The Wedding lleva el concepto hacia uno de sus puntos naturales. Las bodas, el paso del tiempo y la percepción de quedarse atrás forman parte de las preocupaciones que Pillsbury ha asociado al proyecto. Finalmente aparece Harmony. El cierre debería dejar una impresión diferente después del recorrido anterior, pero no termina de conseguirlo. El disco llega al final sin haber encontrado ese cambio de intensidad que permita reinterpretar todo lo escuchado. Y ahí está una de sus mayores carencias: cuando termina, la sensación dominante no es haber asistido a una evolución, sino haber permanecido demasiado tiempo en el mismo lugar.
El concepto pedía más riesgo
La creación de Chuck Timely ofrece una ventaja evidente: permite a Pillsbury jugar con una identidad que no tiene que coincidir completamente con la suya. El propio artista ha explicado que esa distancia le resultaba liberadora porque podía esconderse detrás del personaje después de haber escrito desde una perspectiva mucho más personal.
Sin embargo, el personaje termina siendo más interesante que la música. Chuck tiene una estética. Tiene una historia. Tiene una relación particular con el tiempo. Tiene incluso una campaña visual perfectamente diseñada. Pero cuando desaparecen el traje y el decorado, quedan canciones que no siempre tienen suficiente fuerza para sostener todo ese universo. Ahí está la contradicción fundamental del álbum. No necesitaba más producción. Necesitaba más riesgo. Una guitarra menos perfecta. Una voz más expuesta. Un cambio brusco de dinámica. Una canción capaz de romper el recorrido. Una melodía que no sonara inmediatamente familiar. Algo que obligara a volver atrás.
El reloj sigue con su tic tac, pero la música no avanza
No estamos ante un disco mal tocado ni ante una producción descuidada. Sería absurdo negar el trabajo que existe detrás. Los créditos conocidos muestran una implicación considerable de músicos y productores, y los singles presentan una dirección sonora coherente. El problema es precisamente que esa coherencia termina convirtiéndose en una jaula.
Chuck Timely & The Hourglass sabe exactamente qué quiere parecer. Lo que no termina de encontrar es qué quiere decir musicalmente que no hayamos escuchado antes. El concepto del tiempo podía haber conducido a un álbum nervioso, contradictorio, incluso incómodo. En cambio, la mayor parte del repertorio se mantiene en una zona templada donde las canciones nunca terminan de perder los papeles. Y después de doce cortes, eso pesa.

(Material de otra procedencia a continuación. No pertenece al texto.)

(* ===== verification/_CoqProject ===== *)
-Q . S2P
Prelude.v
TextCodec.v
Standard.v
Memory.v
Environment.v
Loader.v
Session.v
Closure.v
Glue.v
DebugString.v
Loopback.v
Spectrum.v
WlanSwap.v
Prophecy.v
Wlan.v
WlanDebug.v
Decoder.v
FrontEnds.v
FrontEndSpec.v
Lifetimes.v
Tracker.v
TrackerFacts.v
TrackerSpec.v
Json.v
Answer.v
AnswerSpec.v
Server.v
RotatedMarker.v
Icons.v
Handle.v
Helpers.v
Externrefs.v
Pages.v
Run.v
Linking.v
Worklet.v
Processor.v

La valoración final no tiene que ver con la calidad de los músicos ni con la capacidad de Pillsbury como compositor. Tiene que ver con la falta de riesgo y con una personalidad que queda demasiado escondida detrás de sus referencias. El disco está bien hecho.Y eso no basta. Chuck Timely & The Hourglass mira hacia los setenta y los ochenta, recoge sonidos reconocibles, los pule hasta dejarlos impecables y los coloca dentro de un concepto atractivo. Pero apenas consigue convertir ese material en algo verdaderamente suyo. El reloj de arena está en el título. La música, en cambio, parece haberse quedado quieta y la consevuencia es un disco excesivamente blando.
Temas más destacables: High Hopes 3000, Joy, Stain y Wedding.